*** Begin section ***

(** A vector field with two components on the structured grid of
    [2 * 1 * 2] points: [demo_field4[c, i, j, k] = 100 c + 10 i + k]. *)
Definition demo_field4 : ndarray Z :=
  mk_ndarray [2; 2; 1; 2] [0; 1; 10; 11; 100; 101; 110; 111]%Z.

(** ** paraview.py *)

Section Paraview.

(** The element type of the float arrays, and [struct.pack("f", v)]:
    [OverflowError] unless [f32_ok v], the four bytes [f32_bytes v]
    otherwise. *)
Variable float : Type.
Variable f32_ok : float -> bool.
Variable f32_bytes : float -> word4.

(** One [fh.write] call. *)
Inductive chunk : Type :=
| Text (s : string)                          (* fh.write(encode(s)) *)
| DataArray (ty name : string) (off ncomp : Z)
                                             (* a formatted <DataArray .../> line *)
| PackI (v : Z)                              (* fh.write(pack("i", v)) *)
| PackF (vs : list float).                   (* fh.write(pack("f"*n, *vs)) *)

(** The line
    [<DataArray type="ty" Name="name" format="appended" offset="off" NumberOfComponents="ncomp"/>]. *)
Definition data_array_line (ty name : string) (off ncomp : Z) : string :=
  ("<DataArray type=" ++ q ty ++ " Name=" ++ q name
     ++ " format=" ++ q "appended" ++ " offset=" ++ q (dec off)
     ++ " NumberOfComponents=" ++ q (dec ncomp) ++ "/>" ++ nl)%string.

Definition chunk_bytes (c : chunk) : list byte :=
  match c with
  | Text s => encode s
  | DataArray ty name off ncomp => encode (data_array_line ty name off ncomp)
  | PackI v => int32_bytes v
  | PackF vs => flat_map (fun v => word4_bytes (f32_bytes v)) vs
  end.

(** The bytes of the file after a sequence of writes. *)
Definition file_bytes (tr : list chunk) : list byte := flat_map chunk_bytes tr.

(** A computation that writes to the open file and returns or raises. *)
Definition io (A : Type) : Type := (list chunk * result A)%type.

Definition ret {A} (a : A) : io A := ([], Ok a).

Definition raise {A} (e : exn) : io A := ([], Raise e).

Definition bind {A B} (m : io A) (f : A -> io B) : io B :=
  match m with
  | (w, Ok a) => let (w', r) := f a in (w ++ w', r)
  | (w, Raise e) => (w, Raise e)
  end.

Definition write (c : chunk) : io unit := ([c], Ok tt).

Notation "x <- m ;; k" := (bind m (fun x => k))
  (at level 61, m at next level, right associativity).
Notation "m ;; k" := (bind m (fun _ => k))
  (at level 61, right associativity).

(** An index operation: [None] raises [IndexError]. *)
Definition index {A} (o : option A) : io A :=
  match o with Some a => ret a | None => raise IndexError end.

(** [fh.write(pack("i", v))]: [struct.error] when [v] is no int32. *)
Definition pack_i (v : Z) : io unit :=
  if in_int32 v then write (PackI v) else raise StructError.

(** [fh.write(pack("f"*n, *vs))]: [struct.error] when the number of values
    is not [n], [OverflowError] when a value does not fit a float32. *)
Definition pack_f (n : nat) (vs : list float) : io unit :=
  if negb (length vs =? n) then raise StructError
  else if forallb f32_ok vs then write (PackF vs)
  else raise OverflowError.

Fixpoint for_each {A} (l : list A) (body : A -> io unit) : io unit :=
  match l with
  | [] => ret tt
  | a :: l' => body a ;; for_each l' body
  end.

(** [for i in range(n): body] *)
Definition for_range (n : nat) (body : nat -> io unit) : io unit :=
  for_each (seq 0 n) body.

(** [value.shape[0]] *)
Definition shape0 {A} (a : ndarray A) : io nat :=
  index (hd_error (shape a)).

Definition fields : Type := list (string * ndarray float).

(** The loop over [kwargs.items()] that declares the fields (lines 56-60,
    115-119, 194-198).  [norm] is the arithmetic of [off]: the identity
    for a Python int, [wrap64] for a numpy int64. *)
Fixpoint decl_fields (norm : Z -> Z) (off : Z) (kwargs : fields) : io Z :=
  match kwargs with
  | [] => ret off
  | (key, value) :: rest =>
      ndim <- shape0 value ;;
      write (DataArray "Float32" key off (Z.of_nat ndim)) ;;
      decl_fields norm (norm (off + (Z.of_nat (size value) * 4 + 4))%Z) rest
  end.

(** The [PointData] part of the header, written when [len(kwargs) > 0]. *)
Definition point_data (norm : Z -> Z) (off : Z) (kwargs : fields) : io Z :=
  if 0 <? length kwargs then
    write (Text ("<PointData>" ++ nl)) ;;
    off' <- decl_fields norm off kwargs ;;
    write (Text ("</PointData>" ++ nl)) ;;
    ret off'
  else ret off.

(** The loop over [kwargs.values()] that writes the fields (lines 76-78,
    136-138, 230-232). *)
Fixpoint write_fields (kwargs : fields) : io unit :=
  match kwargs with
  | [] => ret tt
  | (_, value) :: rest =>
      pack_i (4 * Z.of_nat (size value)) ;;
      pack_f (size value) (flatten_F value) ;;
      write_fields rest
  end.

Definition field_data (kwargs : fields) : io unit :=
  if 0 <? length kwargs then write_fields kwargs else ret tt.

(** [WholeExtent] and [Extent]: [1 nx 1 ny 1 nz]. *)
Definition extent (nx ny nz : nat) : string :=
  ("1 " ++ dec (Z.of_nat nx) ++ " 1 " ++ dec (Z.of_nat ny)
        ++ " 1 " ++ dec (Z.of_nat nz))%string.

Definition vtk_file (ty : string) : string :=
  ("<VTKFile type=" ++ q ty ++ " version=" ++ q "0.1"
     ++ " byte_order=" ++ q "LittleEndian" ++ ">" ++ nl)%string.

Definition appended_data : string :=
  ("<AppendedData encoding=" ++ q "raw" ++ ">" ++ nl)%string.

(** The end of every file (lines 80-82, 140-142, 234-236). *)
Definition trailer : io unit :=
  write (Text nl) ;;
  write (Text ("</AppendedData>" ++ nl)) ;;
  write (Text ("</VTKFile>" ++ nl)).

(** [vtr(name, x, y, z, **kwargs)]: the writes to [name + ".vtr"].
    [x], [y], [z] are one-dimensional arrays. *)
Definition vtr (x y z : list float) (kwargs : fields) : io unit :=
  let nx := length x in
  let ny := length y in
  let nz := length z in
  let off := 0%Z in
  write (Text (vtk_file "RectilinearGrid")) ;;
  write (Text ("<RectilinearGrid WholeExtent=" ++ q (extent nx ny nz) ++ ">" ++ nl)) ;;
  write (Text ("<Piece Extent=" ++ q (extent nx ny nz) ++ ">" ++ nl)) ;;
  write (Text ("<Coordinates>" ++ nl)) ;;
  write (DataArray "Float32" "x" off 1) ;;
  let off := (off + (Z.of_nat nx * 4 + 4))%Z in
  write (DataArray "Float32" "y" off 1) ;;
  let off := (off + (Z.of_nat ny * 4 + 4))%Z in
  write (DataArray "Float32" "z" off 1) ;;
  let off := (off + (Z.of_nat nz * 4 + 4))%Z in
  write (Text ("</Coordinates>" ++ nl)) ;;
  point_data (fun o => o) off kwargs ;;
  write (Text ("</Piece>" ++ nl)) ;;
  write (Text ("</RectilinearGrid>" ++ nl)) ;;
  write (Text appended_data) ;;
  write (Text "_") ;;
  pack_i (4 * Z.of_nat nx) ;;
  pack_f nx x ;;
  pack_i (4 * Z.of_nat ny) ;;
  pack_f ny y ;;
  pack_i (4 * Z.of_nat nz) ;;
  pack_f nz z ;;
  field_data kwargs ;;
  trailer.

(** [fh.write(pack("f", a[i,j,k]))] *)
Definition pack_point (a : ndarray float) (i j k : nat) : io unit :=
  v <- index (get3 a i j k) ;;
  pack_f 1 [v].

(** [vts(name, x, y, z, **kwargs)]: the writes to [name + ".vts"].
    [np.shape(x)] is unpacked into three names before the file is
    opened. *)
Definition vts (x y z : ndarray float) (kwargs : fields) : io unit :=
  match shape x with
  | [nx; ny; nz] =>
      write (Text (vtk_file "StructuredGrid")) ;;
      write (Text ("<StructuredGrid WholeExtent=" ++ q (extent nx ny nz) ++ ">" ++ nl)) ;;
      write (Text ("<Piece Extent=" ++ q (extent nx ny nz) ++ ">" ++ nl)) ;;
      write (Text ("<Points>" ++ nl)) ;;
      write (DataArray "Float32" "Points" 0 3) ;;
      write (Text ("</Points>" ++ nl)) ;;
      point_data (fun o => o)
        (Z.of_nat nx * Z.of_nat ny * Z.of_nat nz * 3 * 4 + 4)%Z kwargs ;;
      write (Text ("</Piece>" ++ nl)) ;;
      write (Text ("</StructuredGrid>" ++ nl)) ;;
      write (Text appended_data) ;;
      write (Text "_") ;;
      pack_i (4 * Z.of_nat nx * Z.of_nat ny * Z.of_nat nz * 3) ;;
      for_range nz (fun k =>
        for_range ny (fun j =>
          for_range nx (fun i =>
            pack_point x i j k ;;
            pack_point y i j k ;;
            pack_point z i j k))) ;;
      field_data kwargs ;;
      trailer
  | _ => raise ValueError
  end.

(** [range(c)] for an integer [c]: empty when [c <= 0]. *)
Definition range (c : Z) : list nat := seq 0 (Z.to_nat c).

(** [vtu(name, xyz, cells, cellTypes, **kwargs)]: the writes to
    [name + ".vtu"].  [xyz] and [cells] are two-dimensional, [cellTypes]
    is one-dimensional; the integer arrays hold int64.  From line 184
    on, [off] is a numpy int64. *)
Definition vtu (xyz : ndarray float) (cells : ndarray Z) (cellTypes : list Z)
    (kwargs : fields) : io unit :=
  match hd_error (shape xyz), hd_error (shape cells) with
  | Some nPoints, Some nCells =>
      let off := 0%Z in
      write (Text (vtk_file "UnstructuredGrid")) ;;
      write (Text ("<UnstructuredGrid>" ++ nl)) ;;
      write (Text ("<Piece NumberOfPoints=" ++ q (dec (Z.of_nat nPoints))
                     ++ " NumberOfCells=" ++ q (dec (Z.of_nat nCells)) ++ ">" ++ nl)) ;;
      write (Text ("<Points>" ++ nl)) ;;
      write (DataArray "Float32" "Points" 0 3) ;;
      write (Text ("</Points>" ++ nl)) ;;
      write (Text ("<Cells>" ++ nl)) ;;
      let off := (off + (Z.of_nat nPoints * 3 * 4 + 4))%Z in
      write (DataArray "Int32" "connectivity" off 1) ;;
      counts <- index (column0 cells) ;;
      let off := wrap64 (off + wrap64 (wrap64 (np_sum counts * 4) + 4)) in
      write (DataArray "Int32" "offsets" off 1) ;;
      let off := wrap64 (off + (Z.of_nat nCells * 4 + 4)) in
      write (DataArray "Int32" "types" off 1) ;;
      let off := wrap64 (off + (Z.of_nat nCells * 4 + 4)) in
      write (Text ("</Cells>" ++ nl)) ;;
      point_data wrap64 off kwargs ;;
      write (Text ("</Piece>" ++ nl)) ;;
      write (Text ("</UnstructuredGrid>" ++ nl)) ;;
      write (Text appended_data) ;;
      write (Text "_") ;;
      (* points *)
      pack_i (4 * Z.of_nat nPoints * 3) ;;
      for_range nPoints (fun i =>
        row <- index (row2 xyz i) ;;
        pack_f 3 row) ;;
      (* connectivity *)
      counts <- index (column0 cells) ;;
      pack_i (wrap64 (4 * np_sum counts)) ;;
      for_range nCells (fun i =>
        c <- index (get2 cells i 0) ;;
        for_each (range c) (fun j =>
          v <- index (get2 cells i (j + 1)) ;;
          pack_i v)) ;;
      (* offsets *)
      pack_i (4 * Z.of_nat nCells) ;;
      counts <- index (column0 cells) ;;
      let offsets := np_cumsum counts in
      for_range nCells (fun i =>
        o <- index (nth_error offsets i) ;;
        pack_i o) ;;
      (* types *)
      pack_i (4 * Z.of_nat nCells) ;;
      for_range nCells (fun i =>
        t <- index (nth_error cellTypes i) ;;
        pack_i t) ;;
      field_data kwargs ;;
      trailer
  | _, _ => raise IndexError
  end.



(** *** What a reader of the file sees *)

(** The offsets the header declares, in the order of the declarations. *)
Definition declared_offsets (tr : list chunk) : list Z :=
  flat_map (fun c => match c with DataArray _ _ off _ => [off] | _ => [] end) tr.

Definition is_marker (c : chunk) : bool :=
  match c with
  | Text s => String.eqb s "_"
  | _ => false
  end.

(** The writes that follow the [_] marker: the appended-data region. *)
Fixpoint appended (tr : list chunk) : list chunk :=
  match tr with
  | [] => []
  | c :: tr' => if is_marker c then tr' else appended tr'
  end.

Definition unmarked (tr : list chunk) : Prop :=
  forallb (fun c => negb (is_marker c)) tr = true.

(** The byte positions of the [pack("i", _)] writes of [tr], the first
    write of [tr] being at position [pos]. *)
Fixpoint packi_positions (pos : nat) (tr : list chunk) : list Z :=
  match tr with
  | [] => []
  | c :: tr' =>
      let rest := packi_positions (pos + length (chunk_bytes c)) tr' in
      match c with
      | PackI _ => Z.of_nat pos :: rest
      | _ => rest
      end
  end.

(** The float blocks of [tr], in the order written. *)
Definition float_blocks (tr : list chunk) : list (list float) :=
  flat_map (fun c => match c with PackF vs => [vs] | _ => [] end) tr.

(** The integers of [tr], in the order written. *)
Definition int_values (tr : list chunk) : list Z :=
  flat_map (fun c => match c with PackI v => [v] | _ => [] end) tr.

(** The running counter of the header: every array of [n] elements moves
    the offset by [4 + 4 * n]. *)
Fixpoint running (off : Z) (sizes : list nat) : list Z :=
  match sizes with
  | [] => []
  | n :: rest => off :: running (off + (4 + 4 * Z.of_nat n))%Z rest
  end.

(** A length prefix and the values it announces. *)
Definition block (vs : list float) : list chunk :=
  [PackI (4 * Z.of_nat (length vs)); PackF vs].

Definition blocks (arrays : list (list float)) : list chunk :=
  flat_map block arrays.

*** End section ***
*** Begin section ***

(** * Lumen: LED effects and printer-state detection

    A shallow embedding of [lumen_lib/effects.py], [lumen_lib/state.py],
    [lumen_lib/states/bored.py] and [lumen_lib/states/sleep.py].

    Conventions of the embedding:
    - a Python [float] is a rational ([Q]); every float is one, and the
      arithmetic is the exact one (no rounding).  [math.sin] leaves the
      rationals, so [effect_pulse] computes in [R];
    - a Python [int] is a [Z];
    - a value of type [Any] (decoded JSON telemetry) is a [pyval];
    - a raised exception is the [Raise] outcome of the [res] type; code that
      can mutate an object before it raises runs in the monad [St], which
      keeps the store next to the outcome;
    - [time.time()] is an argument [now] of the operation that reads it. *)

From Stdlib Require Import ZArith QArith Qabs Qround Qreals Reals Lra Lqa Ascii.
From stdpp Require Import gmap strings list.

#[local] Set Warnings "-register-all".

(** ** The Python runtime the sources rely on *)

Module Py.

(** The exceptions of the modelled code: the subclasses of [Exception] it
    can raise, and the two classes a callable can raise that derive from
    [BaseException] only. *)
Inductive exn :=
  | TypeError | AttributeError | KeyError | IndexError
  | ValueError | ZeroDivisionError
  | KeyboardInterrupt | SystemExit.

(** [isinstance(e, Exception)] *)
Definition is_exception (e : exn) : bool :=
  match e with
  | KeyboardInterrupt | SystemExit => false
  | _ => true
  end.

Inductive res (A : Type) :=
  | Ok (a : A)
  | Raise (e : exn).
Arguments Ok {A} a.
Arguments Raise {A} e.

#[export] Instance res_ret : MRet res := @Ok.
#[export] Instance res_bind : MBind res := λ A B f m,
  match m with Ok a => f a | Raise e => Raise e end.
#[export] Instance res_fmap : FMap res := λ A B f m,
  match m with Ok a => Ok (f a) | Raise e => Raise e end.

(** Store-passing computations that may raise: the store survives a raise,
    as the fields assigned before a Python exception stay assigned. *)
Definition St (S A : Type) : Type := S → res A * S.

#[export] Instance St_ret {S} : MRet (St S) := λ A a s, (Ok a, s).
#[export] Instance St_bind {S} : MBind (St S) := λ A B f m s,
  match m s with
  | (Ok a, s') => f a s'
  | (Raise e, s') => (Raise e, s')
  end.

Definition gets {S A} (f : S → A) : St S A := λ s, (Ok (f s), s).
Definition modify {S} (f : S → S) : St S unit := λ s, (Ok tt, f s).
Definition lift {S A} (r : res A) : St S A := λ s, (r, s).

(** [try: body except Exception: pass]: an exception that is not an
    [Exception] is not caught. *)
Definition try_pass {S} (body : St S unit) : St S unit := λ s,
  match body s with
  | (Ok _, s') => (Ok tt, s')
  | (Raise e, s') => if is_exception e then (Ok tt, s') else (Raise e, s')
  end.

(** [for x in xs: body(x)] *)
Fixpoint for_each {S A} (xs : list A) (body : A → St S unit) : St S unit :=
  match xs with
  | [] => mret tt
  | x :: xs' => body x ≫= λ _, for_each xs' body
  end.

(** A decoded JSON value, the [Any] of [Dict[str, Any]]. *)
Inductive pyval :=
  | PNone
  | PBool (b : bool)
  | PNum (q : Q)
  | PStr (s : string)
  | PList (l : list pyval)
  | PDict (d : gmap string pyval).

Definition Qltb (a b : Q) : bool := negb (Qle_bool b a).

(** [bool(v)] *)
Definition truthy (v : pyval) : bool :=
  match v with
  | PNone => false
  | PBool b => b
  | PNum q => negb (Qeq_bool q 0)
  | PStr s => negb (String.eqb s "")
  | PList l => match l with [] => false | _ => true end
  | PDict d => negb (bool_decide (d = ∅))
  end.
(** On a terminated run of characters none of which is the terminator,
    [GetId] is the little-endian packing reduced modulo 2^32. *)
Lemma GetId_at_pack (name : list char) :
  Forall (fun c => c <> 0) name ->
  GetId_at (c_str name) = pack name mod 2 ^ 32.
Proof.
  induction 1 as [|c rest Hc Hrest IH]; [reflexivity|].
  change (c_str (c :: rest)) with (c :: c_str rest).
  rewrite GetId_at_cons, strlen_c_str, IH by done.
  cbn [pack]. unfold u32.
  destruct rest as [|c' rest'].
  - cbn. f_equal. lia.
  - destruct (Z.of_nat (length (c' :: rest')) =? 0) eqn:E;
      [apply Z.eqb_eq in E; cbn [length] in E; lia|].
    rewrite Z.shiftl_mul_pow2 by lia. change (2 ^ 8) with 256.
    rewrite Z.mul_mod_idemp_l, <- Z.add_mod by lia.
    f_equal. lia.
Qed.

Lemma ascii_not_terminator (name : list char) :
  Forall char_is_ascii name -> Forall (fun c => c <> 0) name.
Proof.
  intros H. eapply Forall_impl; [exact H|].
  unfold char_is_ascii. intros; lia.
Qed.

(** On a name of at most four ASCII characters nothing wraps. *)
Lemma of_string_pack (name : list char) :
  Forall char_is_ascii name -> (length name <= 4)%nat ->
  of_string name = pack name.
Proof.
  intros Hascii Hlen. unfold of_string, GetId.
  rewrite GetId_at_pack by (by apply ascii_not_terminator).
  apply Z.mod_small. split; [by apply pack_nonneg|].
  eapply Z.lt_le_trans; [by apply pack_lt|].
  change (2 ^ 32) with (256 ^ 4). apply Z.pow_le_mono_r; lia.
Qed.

*** End section ***

WHAT THE TASK REQUIRES: Where does the string "Some" appear in the records above? Show every line that holds it.

EXERCISE RESULT:
  match o with Some a => ret a | None => raise IndexError end.
  | Some nPoints, Some nCells =>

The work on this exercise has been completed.